TASK PROMPT:
Needed from the data below: every line from the one with "(k <=? n)%nat" up to and including the one with "(** [s.rfind(c) +", repeated exactly and with nothing else.

(PROVIDED RECORDS Opens)

(** * BookServer routers: page/asset serving and event logging

    A shallow embedding of [bookserver/routers/books.py] and
    [bookserver/routers/rslogging.py].

    Python [str] values are modelled as [string]; dictionaries whose
    iteration order is never observed are [gmap string _]; the JSON cookie,
    whose serialisation depends on insertion order, is an ordered
    association list.  Handlers run in a small state-and-exception monad
    over the stores they write to. *)

From Stdlib Require Import ZArith Bool Ascii String List Lia.
From stdpp Require Import base option strings pretty gmap list.

Local Open Scope string_scope.
Local Open Scope list_scope.

(** ** Python string primitives *)

Module Str.

(** [s.startswith(p)] *)
Fixpoint startswith (s p : string) {struct p} : bool :=
  match p with
  | EmptyString => true
  | String c p' =>
      match s with
      | EmptyString => false
      | String d s' => Ascii.eqb d c && startswith s' p'
      end
  end.

(** [s.endswith(p)] *)
Definition endswith (s p : string) : bool :=
  let n := String.length s in
  let k := String.length p in
  (k <=? n)%nat && String.eqb (substring (n - k) k s) p.

(** [sub in s] *)
Fixpoint contains (sub s : string) : bool :=
  startswith s sub ||
  match s with
  | EmptyString => false
  | String _ s' => contains sub s'
  end.

(** [s.split(c)] for a one-character separator: never the empty list. *)
Fixpoint split (c : ascii) (s : string) : list string :=
  match s with
  | EmptyString => [EmptyString]
  | String a s' =>
      if Ascii.eqb a c then EmptyString :: split c s'
      else match split c s' with
           | h :: t => String a h :: t
           | [] => [String a EmptyString]
           end
  end.

(** [sep.join(l)] *)
Fixpoint join (sep : string) (l : list string) : string :=
  match l with
  | [] => EmptyString
  | [x] => x
  | x :: rest => x +:+ sep +:+ join sep rest
  end.

(** [s * n] *)
Fixpoint repeat (s : string) (n : nat) : string :=
  match n with
  | O => EmptyString
  | S n' => s +:+ repeat s n'
  end.

(** [s.rfind(c) + 1] for a one-character [c]: the length of the shortest
    prefix of [s] that contains every occurrence of [c] (0 when [c] does
    not occur). *)
Fixpoint rfind_succ (c : ascii) (s : string) : nat :=
  match s with
  | EmptyString => 0
  | String a s' =>
      match rfind_succ c s' with
      | O => if Ascii.eqb a c then 1 else 0
      | S k => S (S k)
      end
  end.

(** [s.rstrip(c)] for a one-character [c]. *)
Fixpoint rstrip (c : ascii) (s : string) : string :=
  match s with
  | EmptyString => EmptyString
  | String a s' =>
      match rstrip c s' with
      | EmptyString => if Ascii.eqb a c then EmptyString else String a EmptyString
      | r => String a r
      end
  end.

(** [s[:i]] and [s[i:]] *)
Definition take (i : nat) (s : string) : string := substring 0 i s.
Definition drop (i : nat) (s : string) : string := substring i (String.length s - i) s.

End Str.

(** ** [posixpath] and the platform's [os.path]

    [posixpath] is the standard library module the source imports; the
    definitions below follow its functions statement by statement. *)

Module posixpath.

Definition sep : string := "/".

(** [posixpath.isabs(s)]: [s.startswith('/')]. *)
Definition isabs (s : string) : bool := Str.startswith s sep.

(** The number [initial_slashes] computed by [normpath]: 0, 1 or 2
    (POSIX keeps exactly two leading slashes, collapses three or more). *)
Definition initial_slashes (path : string) : nat :=
  if Str.startswith path sep then
    if Str.startswith path (Str.repeat sep 2)
       && negb (Str.startswith path (Str.repeat sep 3))
    then 2 else 1
  else 0.

Definition is_nil {A} (l : list A) : bool :=
  match l with [] => true | _ => false end.

(** One iteration of the loop [for comp in comps] of [normpath];
    [new_comps] grows and shrinks at its end. *)
Definition normpath_step (slashes : nat) (new_comps : list string) (comp : string)
  : list string :=
  if String.eqb comp "" || String.eqb comp "." then new_comps
  else if negb (String.eqb comp "..")
          || (Nat.eqb slashes 0 && is_nil new_comps)
          || (negb (is_nil new_comps) && String.eqb (List.last new_comps "") "..")
       then new_comps ++ [comp]
       else if negb (is_nil new_comps) then removelast new_comps
            else new_comps.

(** [posixpath.normpath(path)] *)
Definition normpath (path : string) : string :=
  if String.eqb path "" then "."
  else
    let slashes := initial_slashes path in
    let comps := Str.split "/" path in
    let new_comps := fold_left (normpath_step slashes) comps [] in
    let path := Str.join sep new_comps in
    let path := if Nat.eqb slashes 0 then path else Str.repeat sep slashes +:+ path in
    if String.eqb path "" then "." else path.

(** One iteration of the loop [for b in p] of [posixpath.join]. *)
Definition join_step (path b : string) : string :=
  if Str.startswith b sep then b
  else if String.eqb path "" || Str.endswith path sep then path +:+ b
  else path +:+ sep +:+ b.

(** [posixpath.join(a, *p)] *)
Definition join (a : string) (p : list string) : string :=
  fold_left join_step p a.

(** [posixpath.split(p)]: (head, tail) around the last slash. *)
Definition split (p : string) : string * string :=
  let i := Str.rfind_succ "/" p in
  let head := Str.take i p in
  let tail := Str.drop i p in
  let head :=
    if negb (String.eqb head "")
       && negb (String.eqb head (Str.repeat sep (String.length head)))
    then Str.rstrip "/" head else head in
  (head, tail).

(** [posixpath.basename(p)] *)
Definition basename (p : string) : string :=
  Str.drop (Str.rfind_succ "/" p) p.

(** The [while] loop of [genericpath._splitext]: is there a character other
    than the dot in [p[filenameIndex:dotIndex]]? *)
Fixpoint has_non_dot (s : string) : bool :=
  match s with
  | EmptyString => false
  | String a s' => negb (Ascii.eqb a ".") || has_non_dot s'
  end.

(** [posixpath.splitext(p)] *)
Definition splitext (p : string) : string * string :=
  let sep_succ := Str.rfind_succ "/" p in
  let dot_succ := Str.rfind_succ "." p in
  if (sep_succ <? dot_succ)%nat
     && has_non_dot (substring sep_succ (dot_succ - 1 - sep_succ) p)
  then (Str.take (dot_succ - 1) p, Str.drop (dot_succ - 1) p)
  else (p, "").

End posixpath.

(** What [os.path] provides on the running platform. *)
Record OsPath := {
  os_sep : string;
  os_altsep : option string;
  os_isabs : string -> bool;
}.

(** On POSIX hosts [os.path] is [posixpath]: separator [/], no alternate. *)
Definition posix : OsPath :=
  {| os_sep := posixpath.sep; os_altsep := None; os_isabs := posixpath.isabs |}.

(** ** [safe_join] (books.py) *)

Section SafeJoin.

Variable os : OsPath.

(** [_os_alt_seps]: the separators in [os.path.sep; os.path.altsep] that
    are neither [None] nor [/]. *)
Definition _os_alt_seps : list string :=
  List.filter (fun s => negb (String.eqb s "/"))
    (os_sep os :: match os_altsep os with Some a => [a] | None => [] end).

(** The segment after the statement
    [if filename != "": filename = posixpath.normpath(filename)]. *)
Definition normalized (filename : string) : string :=
  if negb (String.eqb filename "") then posixpath.normpath filename else filename.

(** The two rejection tests of the loop body, on the normalised segment. *)
Definition rejected (filename : string) : bool :=
  existsb (fun sep => Str.contains sep filename) _os_alt_seps
  || (os_isabs os filename
      || String.eqb filename ".."
      || Str.startswith filename "../").

(** The loop [for filename in pathnames]; [None] is the early [return None]. *)
Fixpoint safe_join_loop (parts pathnames : list string) : option (list string) :=
  match pathnames with
  | [] => Some parts
  | filename :: rest =>
      let filename := normalized filename in
      if existsb (fun sep => Str.contains sep filename) _os_alt_seps then None
      else if os_isabs os filename
              || String.eqb filename ".."
              || Str.startswith filename "../"
      then None
      else safe_join_loop (parts ++ [filename]) rest
  end.

(** [posixpath.join( *parts)]; [parts] always begins with the directory. *)
Definition join_parts (parts : list string) : string :=
  match parts with
  | a :: p => posixpath.join a p
  | [] => ""
  end.

Definition safe_join (directory : string) (pathnames : list string) : option string :=
  match safe_join_loop [directory] pathnames with
  | Some parts => Some (join_parts parts)
  | None => None
  end.

End SafeJoin.

(** ** Data model *)

(** [settings] (config, imported): only the two values the routers read. *)
Record Settings := {
  book_path : string;
  login_url : string;
}.

(** A row of the course store, as [fetch_course] returns it. *)
Record CourseRow := {
  id : Z;
  course_name : string;
  base_course : string;
  login_required : bool;
  downloads_enabled : bool;
  allow_pairs : bool;
}.

(** [request.state.user] when a session is authenticated. *)
Record RequestUser := {
  username : string;
  email : string;
  user_course_name : string;
}.

(** The parts of the framework's [Request] the handlers read:
    [request.state.user] and [request.scope.get("root_path")]. *)
Record Request := {
  state_user : option RequestUser;
  root_path : option string;
}.

(** JSON documents, as [json.loads] builds them; objects keep the order
    of their keys, as Python dictionaries do. *)
#[local] Unset Elimination Schemes.
Inductive JSON :=
  | JNull
  | JBool (b : bool)
  | JInt (z : Z)
  | JFloat (repr : string)
  | JStr (s : string)
  | JArr (items : list JSON)
  | JObj (members : list (string * JSON)).
#[local] Set Elimination Schemes.

(** Python values stored in dictionaries handed to the validators and to
    the template renderer. *)
Inductive PyVal :=
  | VNone
  | VBool (b : bool)
  | VInt (z : Z)
  | VStr (s : string)
  | VDatetime (t : Z)
  | VList (l : list string)
  | VRequest (r : Request)
  | VSettings (s : Settings).
(** * IgGM protein utilities: masked-language-model masks and QTA initialisation

    A shallow embedding of [IgGM/protein/utils.py]:
    - [get_mlm_masks]   random masks, one per distinct amino-acid sequence;
    - [apply_mlm_masks] the 80/10/10 token corruption;
    - [init_qta_params] quaternion / translation / angle initialisation.

    Python exceptions are values of [error]; a call that raises returns
    [Err e] and nothing else.  The two random generators the code reads
    (Python's [random] module and torch's default generator) are explicit
    states threaded through the calls.  Amino-acid sequences are strings,
    the mask dictionary is a finite map over them, integer tensors hold
    [Z], and the floating-point entries of the QTA tensors are kept
    abstract behind the class [Scalar]. *)

From stdpp Require Import gmap strings list fin_maps.
From Stdlib Require Import QArith Qround.
From Stdlib Require PrimFloat.

Local Open Scope nat_scope.

(** ** Exceptions and fallible results *)

Inductive error : Set :=
| ValueError | IndexError | KeyError | AttributeError | AssertionError | RuntimeError.

Inductive result (A : Type) : Type :=
| Ok (a : A)
| Err (e : error).
Arguments Ok {A} a.
Arguments Err {A} e.

#[export] Instance result_ret : MRet result := λ A a, Ok a.
#[export] Instance result_bind : MBind result :=
  λ A B f m, match m with Ok a => f a | Err e => Err e end.
Lemma triple_weaken {A : Type} (Pre Pre' : list Event -> Prop) (m : M A)
  (N N' : A -> list Event -> Prop) (E E' : Exn -> list Event -> Prop) :
  triple Pre' m N' E' ->
  (forall log, Pre log -> Pre' log) ->
  (forall a log, N' a log -> N a log) ->
  (forall e log, E' e log -> E e log) ->
  triple Pre m N E.
Proof.
  intros H HP HN HE log P. specialize (H log (HP log P)).
  destruct (m log) as [[a|e] log']; auto.
Qed.

Lemma triple_forEach {A S : Type} (I : S -> list Event -> Prop)
  (E : Exn -> list Event -> Prop) (body : S -> A -> M S) (xs : list A) :
  (forall acc x, In x xs -> triple (I acc) (body acc x) I E) ->
  forall acc, triple (I acc) (forEach xs body acc) I E.
Proof.
  induction xs as [|x xs IH]; intros Hbody acc; simpl.
  - now apply triple_ret.
  - eapply triple_bind.
    + apply Hbody. now left.
    + intros acc'. apply IH. intros acc'' y Hy. apply Hbody. now right.
Qed.

Lemma triple_mapAll {A B : Type} (I : list Event -> Prop) (R : A -> B -> Prop)
  (E : Exn -> list Event -> Prop) (f : A -> M B) (xs : list A) :
  (forall x, In x xs -> triple I (f x) (fun y log => R x y /\ I log) E) ->
  triple I (mapAll f xs) (fun ys log => Forall2 R xs ys /\ I log) E.
Proof.
  induction xs as [|x xs IH]; intros Hf; simpl.
  - apply triple_ret. auto.
  - eapply triple_bind; [apply Hf; now left|]. intros y. simpl.
    intros log [Hy HI]. unfold bind.
    assert (T : triple I (mapAll f xs) (fun ys log => Forall2 R xs ys /\ I log) E).
    { apply IH. intros z Hz. apply Hf. now right. }
    specialize (T log HI). destruct (mapAll f xs log) as [[ys|e] log']; [|exact T].
    simpl. destruct T as [F HI']. auto.
Qed.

(PROVIDED RECORDS Closes)

ANSWER SECTION:
  (k <=? n)%nat && String.eqb (substring (n - k) k s) p.

(** [sub in s] *)
Fixpoint contains (sub s : string) : bool :=
  startswith s sub ||
  match s with
  | EmptyString => false
  | String _ s' => contains sub s'
  end.

(** [s.split(c)] for a one-character separator: never the empty list. *)
Fixpoint split (c : ascii) (s : string) : list string :=
  match s with
  | EmptyString => [EmptyString]
  | String a s' =>
      if Ascii.eqb a c then EmptyString :: split c s'
      else match split c s' with
           | h :: t => String a h :: t
           | [] => [String a EmptyString]
           end
  end.

(** [sep.join(l)] *)
Fixpoint join (sep : string) (l : list string) : string :=
  match l with
  | [] => EmptyString
  | [x] => x
  | x :: rest => x +:+ sep +:+ join sep rest
  end.

(** [s * n] *)
Fixpoint repeat (s : string) (n : nat) : string :=
  match n with
  | O => EmptyString
  | S n' => s +:+ repeat s n'
  end.

(** [s.rfind(c) + 1] for a one-character [c]: the length of the shortest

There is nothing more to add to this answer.